If Bethke was just venting with a group of friends about his experience
it would be one thing but this video went viral across the internet with people
either loving or loathing him. I have to
say the video spoke to me as well. However on reflection I have to say it has
major flaws. In what is a fitting response Jesus says
“Do not think that
I have come to abolish the Law or the Prophets; I have not come to abolish them
but to fulfill them. For truly I tell
you, until heaven and earth disappear, not the smallest letter, not the least
stroke of a pen, will by any means disappear from the Law until everything is
accomplished.
Jesus did
not come to abolish the religion (law) of his people, in the truly radical
manner of Jesus he come to fulfil it.
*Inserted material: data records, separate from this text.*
(** The exceptions raised by [_request] for each of [models] in turn,
    and the state reached, provided every one of these requests fails. *)
Fixpoint fail_all (prompt : str) (temperature : Q) (models : list string)
    (s : ClientState) : option (list exn * ClientState) :=
  match models with
  | [] => Some ([], s)
  | model :: rest =>
      match _request prompt model temperature s with
      | (inl e, s1) =>
          match fail_all prompt temperature rest s1 with
          | Some (errors, s2) => Some (e :: errors, s2)
          | None => None
          end
      | (inr _, _) => None
      end
  end.

End ClientCode.

(** ** The text extractor ([DocumentExtractor]) *)

Inductive level : Type := DEBUG | INFO | WARNING | ERROR.

(** [self.logger.<level>(...)]: the extractor's diagnostics, oldest first. *)
Definition logged (l : level) : State (list level) unit :=
  fun log => (tt, log ++ [l]).

(** What [pdfplumber] does with a file: opening it raises, or it yields
    pages whose [extract_text()] raises or returns a text (or [None]). *)
Inductive pdf_file : Type :=
| PdfOpenRaises (e : exn)
| PdfPages (pages : list (exn + option str)).

(** What [PIL] and [pytesseract] do with a file: opening it raises, or it
    yields an image of some mode; pasting it on a white background may
    raise, and so may the recognition. *)
Record image : Type := mkImage {
  img_mode : string;
  img_composite : option exn;
  image_to_string : str -> exn + str
}.

Definition SUPPORTED_IMAGE_EXTS : list str :=
  [u ".jpg"; u ".jpeg"; u ".webp"; u ".png"; u ".bmp"; u ".tiff"].

Definition SUPPORTED_PDF_EXTS : list str := [u ".pdf"].

(** [ext in exts] for a set of strings. *)
Definition ext_in (ext : str) (exts : list str) : bool :=
  bool_decide (ext ∈ exts).

Section ExtractorCode.

(** The file system and the two backends. [path_exists] is
    [Path(p).exists()] and [path_suffix] is [Path(p).suffix]. *)
Variable path_exists : str -> bool.
Variable path_suffix : str -> str.
Variable pdfplumber_open : str -> pdf_file.
Variable Image_open : str -> exn + image.

Variable ocr_lang : str.

(** The page loop of [_extract_pdf]: the text gathered so far and the
    exception that stopped the loop, if any. *)
Fixpoint pdf_pages (page_num : Z) (pages : list (exn + option str))
    (text : str) : str * option exn :=
  match pages with
  | [] => (text, None)
  | inl e :: _ => (text, Some e)
  | inr page_text :: rest =>
      let text' :=
        match page_text with
        | Some t =>
            if truthy t then
              text ++ nl ++ u "--- Страница " ++ of_Z page_num ++ u " ---"
                ++ nl ++ t ++ nl
            else text
        | None => text
        end in
      pdf_pages (page_num + 1) rest text'
  end.

Definition _extract_pdf (path : str) : State (list level) (exn + str) :=
  match pdfplumber_open path with
  | PdfOpenRaises e => logged ERROR;; ret (inr (strip []))
  | PdfPages pages =>
      let '(text, stopped) := pdf_pages 1 pages [] in
      match stopped with
      | None => logged INFO;; ret (inr (strip text))
      | Some e => logged ERROR;; ret (inr (strip text))
      end
  end.

Definition _extract_image (path : str) : State (list level) (exn + str) :=
  match Image_open path with
  | inl e => logged ERROR;; ret (inr [])
  | inr img =>
      let pasted :=
        if bool_decide (img_mode img ∈ ["RGBA"; "LA"; "P"])
        then img_composite img else None in
      match pasted with
      | Some e => logged ERROR;; ret (inr [])
      | None =>
          match image_to_string img ocr_lang with
          | inl e => logged ERROR;; ret (inr [])
          | inr text => logged INFO;; ret (inr (strip text))
          end
      end
  end.

(** [extract_file(file_path)]: [inl e] is a raised exception. *)
Definition extract_file (file_path : str) : State (list level) (exn + str) :=
  if negb (path_exists file_path) then
    logged WARNING;; ret (inr [])
  else
    let ext := lower (path_suffix file_path) in
    r ← (if ext_in ext SUPPORTED_PDF_EXTS then _extract_pdf file_path
         else if ext_in ext SUPPORTED_IMAGE_EXTS then _extract_image file_path
         else logged INFO;; ret (inr []));
    match r with
    | inl e => logged ERROR;; ret (inr [])
    | inr text => ret (inr text)
    end.

Definition supported_extensions : list str :=
  SUPPORTED_IMAGE_EXTS ++ SUPPORTED_PDF_EXTS.

End ExtractorCode.

(** ** The folder strategies *)

Inductive Status : Type := StatusSuccess | StatusEmpty | StatusError.

#[global] Instance Status_eq_dec : EqDecision Status.
Proof. solve_decision. Defined.

(** The per-file dictionary.  A key that the code leaves out is [None];
    the value of ["error"] may itself be Python's [None]. *)
Record FileSummary : Type := mkFileSummary {
  fs_file : str;
  fs_status : Status;
  fs_summary : option str;
  fs_model_used : option string;
  fs_original_length : Z;
  fs_summary_length : Z;
  fs_error : option (option str);
  fs_metadata : option Metadata
}.

(** The ["metadata"] of a folder result; the wall-clock
    [processing_time] is not part of the model. *)
Record FolderMetadata : Type := mkFolderMetadata {
  strategy : string;
  strategy_description : str;
  folder : str;
  total_files : Z;
  processed : Z;
  failed : list str
}.

Record FolderSummaryResult : Type := mkFolderSummaryResult {
  overview : option str;
  file_summaries : list FileSummary;
  folder_metadata : FolderMetadata
}.

(** A regular file found by [folder.glob(pattern)], with what [pathlib]
    says about it. *)
Record File : Type := mkFile {
  f_path : str;          (* [str(file_path)] *)
  f_relative : str;      (* [str(file_path.relative_to(folder))] *)
  f_suffix : str         (* [file_path.suffix] *)
}.

(** [sum(1 for s in file_summaries if s["status"] == "success")] *)
Definition count_success (file_summaries : list FileSummary) : Z :=
  Z.of_nat
    (length (filter (fun s => fs_status s = StatusSuccess) file_summaries)).

(** Truthiness of an optional string: [None] and the empty string are
    false. *)
Definition truthy_opt (o : option str) : bool :=
  match o with
  | Some s => truthy s
  | None => false
  end.

Section StrategyCode.

(** The collaborators of a strategy.  The extractor and the client are
    protocol objects: [extract_file] returns a string and
    [client.summarize] returns an outcome; both may change the state [S]
    of the outside world.  [folder_is_dir] is
    [folder.exists() and folder.is_dir()], [glob] lists the regular
    files that [folder.glob(pattern)] yields for the recursive or the
    flat pattern, in traversal order. *)
Context {S : Type}.
Variable extractor_extract_file : str -> State S str.
Variable extractor_supported_extensions : list str.
Variable client_summarize : str -> Q -> State S ModelRequestOutcome.
Variable folder_is_dir : str -> bool.
Variable glob : str -> bool -> list File.
Variable path_name : str -> str.
Variable sleep : Q -> S -> S.

(** The world, and the calls made to [client.summarize] so far (text
    and temperature, oldest first). *)
Record StrategyState : Type := mkStrategyState {
  env : S;
  calls : list (str * Q)
}.

Definition extract (path : str) : State StrategyState str :=
  fun s =>
    let (t, e) := extractor_extract_file path (env s) in
    (t, mkStrategyState e (calls s)).

Definition call_client (text : str) (temperature : Q)
  : State StrategyState ModelRequestOutcome :=
  fun s =>
    let (r, e) := client_summarize text temperature (env s) in
    (r, mkStrategyState e (calls s ++ [(text, temperature)])).

Definition time_sleep (seconds : Q) : State StrategyState unit :=
  fun s => (tt, mkStrategyState (sleep seconds (env s)) (calls s)).

(** [_summarize_single_file], the same text in both strategies. *)
Definition _summarize_single_file (file_path : File)
  : State StrategyState FileSummary :=
  text ← extract (f_path file_path);
  if negb (truthy (strip text)) then
    ret (mkFileSummary (f_path file_path) StatusEmpty None None 0 0
           None None)
  else
    result ← call_client text (3 # 10)%Q;
    if success result && truthy_opt (summary result) then
      ret (mkFileSummary (f_path file_path) StatusSuccess
             (summary result) (Some (model_used result))
             (len text) (len (default [] (summary result)))
             None (Some (metadata result)))
    else
      ret (mkFileSummary (f_path file_path) StatusError None None
             (len text) 0 (Some (error result)) (Some (metadata result))).

(** The target files of [summarize_folder]. *)
Definition target_files (folder_path : str) (recursive : bool) : list File :=
  filter (fun f => lower (f_suffix f) ∈ extractor_supported_extensions)
    (glob folder_path recursive).

(** The loop [for i, file_path in enumerate(target_files, 1)], the same
    text in both strategies; [total] is [len(target_files)]. *)
Fixpoint files_loop (pause_between_files : Q) (total : Z) (i : Z)
    (files : list File) (file_summaries : list FileSummary)
    (failed_files : list str)
  : State StrategyState (list FileSummary * list str) :=
  match files with
  | [] => ret (file_summaries, failed_files)
  | file_path :: rest =>
      summary ← _summarize_single_file file_path;
      let file_summaries := file_summaries ++ [summary] in
      let failed_files :=
        if decide (fs_status summary ≠ StatusSuccess)
        then failed_files ++ [f_relative file_path] else failed_files in
      (if (i <? total) && negb (Qle_bool pause_between_files 0)
       then time_sleep pause_between_files else ret tt);;
      files_loop pause_between_files total (i + 1) rest file_summaries
        failed_files
  end.

(** *** The simple strategy *)

Definition simple_name : string := "simple".

Definition simple_description : str :=
  u "Простая суммаризация: каждый файл суммаризируется отдельно. "
  ++ u "Общий обзор папки НЕ создаётся — возвращается только список саммари по файлам.".

Definition simple_build_empty_result (folder : str) : FolderSummaryResult :=
  mkFolderSummaryResult None []
    (mkFolderMetadata simple_name simple_description folder 0 0 []).

Definition simple_build_result (folder : str)
    (file_summaries : list FileSummary) (failed_files : list str)
  : FolderSummaryResult :=
  let successful_count := count_success file_summaries in
  mkFolderSummaryResult None file_summaries
    (mkFolderMetadata simple_name simple_description folder
       (Z.of_nat (length file_summaries)) successful_count failed_files).

(** [SimpleSummarizationStrategy.summarize_folder] *)
Definition simple_summarize_folder (folder_path : str) (recursive : bool)
    (pause_between_files : Q)
  : State StrategyState (exn + FolderSummaryResult) :=
  if negb (folder_is_dir folder_path) then
    ret (inl (Raised ValueError (u "Папка не найдена: " ++ folder_path)))
  else
    let target_files := target_files folder_path recursive in
    match target_files with
    | [] => ret (inr (simple_build_empty_result folder_path))
    | _ :: _ =>
        '(file_summaries, failed_files) ←
          files_loop pause_between_files
            (Z.of_nat (length target_files)) 1 target_files [] [];
        ret (inr (simple_build_result folder_path file_summaries
                    failed_files))
    end.

(** *** The hierarchical strategy *)

Definition hierarchical_name : string := "hierarchical".

Definition hierarchical_description : str :=
  u "Иерархическая суммаризация: каждый файл суммаризируется отдельно, "
  ++ u "затем все саммари агрегируются в единый обзор содержимого папки.".

(** The successful summaries that [_aggregate_summaries] keeps. *)
Definition successful_summaries (file_summaries : list FileSummary)
  : list FileSummary :=
  filter (fun s => fs_status s = StatusSuccess
                   ∧ truthy_opt (fs_summary s) = true) file_summaries.

(** The lines added to [aggregation_text] by
    [for i, summary in enumerate(successful, 1)], from number [i] on. *)
Fixpoint aggregation_entries (i : Z) (successful : list FileSummary) : str :=
  match successful with
  | [] => []
  | summary :: rest =>
      (u "Документ " ++ of_Z i ++ u " (" ++ path_name (fs_file summary)
         ++ u "):" ++ nl ++ fmt_opt (fs_summary summary) ++ nl ++ nl)
        ++ aggregation_entries (i + 1) rest
  end.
As well as practising the religion of his
people he also initiated a new covenant and sacrament. If we hate religion,
what is it that we love in Jesus? If religion offends us or theology does not excite
then it is because we do not have a correct view of them. The law that was fulfilled in Jesus should it
be disregarded or should we be pure in heart and more righteous than the
scribes and the Pharisees.
The
Transparent Heart: Doxology and Orthopathy
Theology
once described as the ‘Queen of the Sciences’ has come to be regarded as being
difficult, pedantic and irrelevant. Yet how can the contemplation and talk of
our Holy Creator of heaven and earth, who made man male and female in his image
and who was the author of our salvation be anything but the Queen of the
Sciences (Sciences used in the Mediaeval sense). Our theology informs all our
other views (or at least it should). Theology is also peculiar in that what we
say and believe must flow into our worship and our actions. If not we have
flawed theology.
Orthodoxy
or correct belief has within it the concept of correct praise (doxa can be both
belief and praise) as well as correct practice. Orthopathy a new term to mean
correct feeling comes into importance if we are to tease apart the nature of
Orthodoxy we must see that a true feeling and true worship must reside in the
transparent heart. True feeling will purify our motives in good action, and
worship will seek to perfect our works.
Further Up,
Further In
In our
attempt to create a new, authentic and more appealing Christianity we have done
nothing but fragment our experience, turned the Gospel into a marketing ploy
and as an endlessly reconfigurable lifestyle choice. If we have done anything
by “Hating religion” it is that we have drifted further from God. To appeal to
a young generation is not an easy thing to do, but offering spiritualised copy
of the culture they live in will not succeed
In the
“Discarded Image” C.S Lewis encourages us to look at the view of heaven in the
middle ages imagination. “Earth is
outside the city wall” and we are looking in “within; the vast, lighted concavity filled with music and life. And,
looking in, we do not see, like Meredith's Lucifer, ' the army of unalterable
law', but rather the revelry of insatiable love”. A similar idea is expressed in the final part
of the Narnia series. Having entered Narnia from England, they enter a new
bigger Narnia "world within world, Narnia within Narnia", "more
real and more beautiful than the Narnia down below".
In C.S
Lewis’s view in “The Last Battle” the heaven we are seeking, our true home is
not someplace else it is further up and further in. Entering Narnia from
England, they now enter a better Narnia, a bigger one, in which England (a better
England) exists, Lucy describes it thus “like
an onion: except that as you continue to go in and in, each circle is larger
than the last.”
Like the
children in Narnia I believe that as we delve deeper into religion, it is that
we will gain more than arrogantly throwing off everything. This is not to
suggest that we must observe everything nor that we must believe every doctrine
or practice. It means that we should with an open heart and a discerning mind
we must look to what our “religion” is and find the path of truth.